Lebih lanjut Neneng berharap ke depannya Kopmen BMI lebih variatif lagi dalam melengkapi produknya.” Ke depan saya berharap Kopmen BMI juga bisa mengadakan gas ukuran 3 kg, telur, deterjen untuk keperluan rumah tangga, karena konsumen banyak yang membutuhkan, ” katanya.
”Sekali lagi, saya ucapkan terima kasih kepada BMI. BMI hadir di tengah keterpurukan kami. Alhamdulillah, BMI tidak hanya saya diberikan pembiayaan modal untuk bisa bangkit lagi, namun juga membimbing kami untuk tetap berbuat baik kepada orang tua, keluarga dan para tetangga,” jelasnya.
Baca Juga : Sejarah Berdirinya Kopsyah BMI
Sementara Manajer Cabang Jayanti Sandi Sumantri, menjelaskan Neneng merupakan anggota yang aktif. Kepercayaan BMI yang besar atas kegigihannya membuat Neneng mendapatkan pembiayaan Rp 25 juta yang bisa dilunasinya selama enam bulan. Neneng pun menunaikan wakafnya untuk ayah dan ayah mertuanya di Kopsyah BMI.
”Alhamdulillah, usaha Ibu Neneng juga mampu memberi kemudahan anggota di sekitar Gembong mendapatkan sembako murah dari warungnya. Tidak hanya mengakses pembiayaan, Ibu Neneng juga mengisi investasi simpanan berjangkanya di BMI yang mencapai Rp 45 juta,” paparnya.
Terpisah, Presiden Direktur Koperasi BMI Kamaruddin Batubara menjelaskan bahwa Kopmen BMI terus bergerak untuk memperbaiki pelayanan, dan pemenuhan kebutuhan anggota.” Kami sedang terus berbenah, baik dari harga, kelengkapan produk, pelayanan dan penataan internal. Alhamdulillah kami mengapresiasi kegigihan usaha dari Ibu Neneng. Kita harus pastikan bahwa harga barang di gudang, terjangkau dan kompetitif. Jangan sampai ada barang yang lebih mahal dari tempat lain, sehingga anggota merasa puas dan terpenuhi kebutuhannya,” terangnya.
Peraih Anugerah Satyalancana Wira Karya Tahun 2018 itu mengatakan bahwa semua pergerakan usaha dari Kopmen BMI berbasis kebutuhan anggota.” Apapun kebutuhan anggota kita berusaha untuk memenuhinya.

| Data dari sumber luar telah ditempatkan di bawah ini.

(** * PawTrail archive tool: a shallow embedding of [archive_tool.py]

    The Python program turns exported chat conversations into day, month and
    topic documents.  This development embeds its functions one by one, with
    the dynamic typing, the exceptions and the mutable stores of the source
    written out, and states the properties of the specification over them.

    Conventions.
    - A Python [str] is the list of its code points.
    - A decoded JSON value is a [pyval]; a dict is the list of its items in
      insertion order (the decoder never builds two items with one key).
    - A call that may raise returns a [result]; loops of the source that are
      not structurally recursive carry a fuel argument, and [OutOfFuel] is
      shown unreachable where a property needs it.
    - Functions of the Python runtime that are not code of this repository
      (number parsing, the local calendar, the JSON decoder) are the fields
      of the class [PyLib]. *)

From Stdlib Require Import ZArith NArith List Lia Bool.
From Stdlib Require Import Strings.String Strings.Ascii.
From Stdlib Require Import Floats.PrimFloat Floats.SpecFloat Floats.FloatOps.
From Stdlib Require Import Sorting.Permutation Sorting.Sorted.
From stdpp Require Import gmap list.

Local Open Scope Z_scope.
Set Warnings "-register-all,-clear-no-such-hyp".

(** ** Python strings *)

Abbreviation pystr := (list N) (only parsing).

(** An ASCII literal of the source as a Python string. *)
Definition lit (s : string) : pystr := map N_of_ascii (list_ascii_of_string s).

Definition NL : N := 10%N.
Definition TAB : N := 9%N.

Definition str_eqb (a b : pystr) : bool := bool_decide (a = b).

(** [str.isspace] for one character: the code points CPython's [strip()]
    removes. *)
Definition is_space (c : N) : bool :=
  ((9 <=? c) && (c <=? 13) || (28 <=? c) && (c <=? 32)
   || (c =? 133) || (c =? 160) || (c =? 5760)
   || (8192 <=? c) && (c <=? 8202)
   || (c =? 8232) || (c =? 8233) || (c =? 8239) || (c =? 8287)
   || (c =? 12288))%N.

Fixpoint lstrip_with (p : N -> bool) (s : pystr) : pystr :=
  match s with
  | c :: s' => if p c then lstrip_with p s' else s
  | [] => []
  end.

Definition rstrip_with (p : N -> bool) (s : pystr) : pystr :=
  rev (lstrip_with p (rev s)).

(** [s.strip()] *)
Definition strip (s : pystr) : pystr := rstrip_with is_space (lstrip_with is_space s).

(** [s.rstrip("\n")] *)
Definition rstrip_nl (s : pystr) : pystr := rstrip_with (N.eqb NL) s.

(** [s.startswith(p)] *)
Fixpoint startswith (p s : pystr) : bool :=
  match p, s with
  | [], _ => true
  | a :: p', b :: s' => (a =? b)%N && startswith p' s'
  | _ :: _, [] => false
  end.

(** [s.endswith(p)] *)
Definition endswith (p s : pystr) : bool := startswith (rev p) (rev s).

(** [t in s] for two strings *)
Fixpoint contains (t s : pystr) : bool :=
  startswith t s || match s with [] => false | _ :: s' => contains t s' end.

(** [sep.join(parts)] *)
Fixpoint join (sep : pystr) (parts : list pystr) : pystr :=
  match parts with
  | [] => []
  | [p] => p
  | p :: rest => p ++ sep ++ join sep rest
  end.

(** [s.replace(old, new)] for a non-empty [old]: every occurrence, left to
    right, without overlap.  [skip] counts the characters of a matched
    occurrence still to be passed over. *)
Fixpoint replace_from (old new : pystr) (skip : nat) (s : pystr) : pystr :=
  match s with
  | [] => []
  | c :: s' =>
      match skip with
      | S k => replace_from old new k s'
      | O => if startswith old s
             then new ++ replace_from old new (length old - 1) s'
             else c :: replace_from old new 0 s'
      end
  end.

Definition replace (old new s : pystr) : pystr := replace_from old new 0 s.

(** [s.find(c)] for a one-character needle: [None] stands for [-1]. *)
Fixpoint find_char (c : N) (s : pystr) : option nat :=
  match s with
  | [] => None
  | a :: s' => if (a =? c)%N then Some O else S <$> find_char c s'
  end.

(** [s.split(sep, 1)] for a one-character separator: [None] when the
    separator does not occur (the source then gets a one-element list). *)
Fixpoint split1 (sep : N) (s : pystr) : option (pystr * pystr) :=
  match s with
  | [] => None
  | a :: s' =>
      if (a =? sep)%N then Some ([], s')
      else '(h, t) ← split1 sep s'; Some (a :: h, t)
  end.

(** Decimal rendering of integers: [str(n)] and the [{n:0wd}] format. *)
Fixpoint digits_fuel (fuel : nat) (n : N) (acc : pystr) : pystr :=
  match fuel with
  | O => acc
  | S f =>
      let acc' := (48 + n mod 10)%N :: acc in
      if (n / 10 =? 0)%N then acc' else digits_fuel f (n / 10)%N acc'
  end.

Definition str_of_N (n : N) : pystr := digits_fuel (S (N.to_nat (N.log2 n))) n [].

Definition str_of_Z (z : Z) : pystr :=
  if z <? 0 then lit "-" ++ str_of_N (Z.abs_N z) else str_of_N (Z.abs_N z).

(** [f"{n:0wd}"] for a count [n]: zero-padded on the left to width [w]. *)
Definition zero_pad (w : nat) (n : nat) : pystr :=
  let d := str_of_N (N.of_nat n) in
  repeat 48%N (w - length d) ++ d.

(** ** Decoded JSON values *)

Inductive pyval : Type :=
| VNone
| VBool (b : bool)
| VInt (n : Z)
| VFloat (f : float)
| VStr (s : pystr)
| VList (l : list pyval)
| VDict (d : list (pystr * pyval)).

Abbreviation pydict := (list (pystr * pyval)) (only parsing).

(** Truth value of a Python object, as [if v] and [v or w] test it. *)
Definition truthy (v : pyval) : bool :=
  match v with
  | VNone => false
  | VBool b => b
  | VInt n => negb (n =? 0)
  | VFloat f => negb (PrimFloat.eqb f PrimFloat.zero)
  | VStr s => negb (bool_decide (s = []))
  | VList l => match l with [] => false | _ => true end
  | VDict d => match d with [] => false | _ => true end
  end.

(** [a or b] *)
Definition py_or (a b : pyval) : pyval := if truthy a then a else b.

(** ** Exceptions *)

Inductive exn : Set :=
| AttributeError | TypeError | ValueError | OverflowError | JSONDecodeError.

Inductive result (A : Type) : Type :=
| Ok (a : A)
| Raise (e : exn)
| OutOfFuel.
Arguments Ok {A} a.
Arguments Raise {A} e.
Arguments OutOfFuel {A}.

#[global] Instance result_ret : MRet result := fun A a => Ok a.
#[global] Instance result_bind : MBind result := fun A B f m =>
  match m with
  | Ok a => f a
  | Raise e => Raise e
  | OutOfFuel => OutOfFuel
  end.
#[global] Instance result_fmap : FMap result := fun A B f m =>
  match m with
  | Ok a => Ok (f a)
  | Raise e => Raise e
  | OutOfFuel => OutOfFuel
  end.

(** ** Dict access *)

Fixpoint dict_lookup (k : pystr) (d : pydict) : option pyval :=
  match d with
  | [] => None
  | (k', v) :: d' => if str_eqb k k' then Some v else dict_lookup k d'
  end.

(** [d.get(k, dflt)] on a value known to be a dict *)
Definition dict_get (d : pydict) (k : pystr) (dflt : pyval) : pyval :=
  default dflt (dict_lookup k d).

(** [v.get(k, dflt)]: only a dict has the attribute. *)
Definition py_get (v : pyval) (k : pystr) (dflt : pyval) : result pyval :=
  match v with
  | VDict d => Ok (dict_get d k dflt)
  | _ => Raise AttributeError
  end.

(** [k in d] for a dict [d] of a decoded document (string keys): an
    unhashable [k] raises, a hashable non-string is never a key. *)
Definition dict_contains (d : pydict) (k : pyval) : result bool :=
  match k with
  | VStr s => Ok (bool_decide (is_Some (dict_lookup s d)))
  | VList _ | VDict _ => Raise TypeError
  | _ => Ok false
  end.

(** [x in s] for a set [s] of strings *)
Definition set_contains (s : gset pystr) (k : pyval) : result bool :=
  match k with
  | VStr x => Ok (bool_decide (x ∈ s))
  | VList _ | VDict _ => Raise TypeError
  | _ => Ok false
  end.

(** [for x in v]: the items a [for] loop visits. *)
Definition py_iter (v : pyval) : result (list pyval) :=
  match v with
  | VList l => Ok l
  | VStr s => Ok (map (fun c => VStr [c]) s)
  | VDict d => Ok (map (fun kv => VStr (fst kv)) d)
  | _ => Raise TypeError
  end.

(** ** Floats: binary64, with Python's conversions *)

(** [float(n)] for an int: nearest-even rounding, [OverflowError] beyond the
    finite range. *)
Definition float_of_Z (n : Z) : result float :=
  match binary_normalize prec emax n 0 false with
  | S754_infinity _ | S754_nan => Raise OverflowError
  | sf => Ok (SF2Prim sf)
  end.

(** [int(t)] for a float: truncation towards zero. *)
Definition int_of_float (t : float) : result Z :=
  match Prim2SF t with
  | S754_zero _ => Ok 0
  | S754_finite s m e =>
      let v := match e with
               | Z0 => Zpos m
               | Zpos p => Zpos m * 2 ^ Zpos p
               | Zneg p => Zpos m / 2 ^ Zpos p
               end in
      Ok (if s then - v else v)
  | S754_infinity _ => Raise OverflowError
  | S754_nan => Raise ValueError
  end.

Definition float_1e12 : float := Eval cbv in SF2Prim (binary_normalize prec emax (10 ^ 12) 0 false).
Definition float_1000 : float := Eval cbv in SF2Prim (binary_normalize prec emax 1000 0 false).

Saat ini kita memiliki kurang lebih 16 ribu warung anggota yang sangat potensial untuk diberdayakan. Kita akan fokus menggarap captive market itu. Jika kaum kapitalis saja bisa menguasai pangsa pasar saat ini, harusnya kita juga bisa melakukan yang terbaik dengan sistem ekonomi syariah yang bercirikan pemerataan ekonomi yang mensejahterakan. Koperasi BMI sedang berjuang dan punya kapasitas untuk melakukan itu semua, ” tandasnya.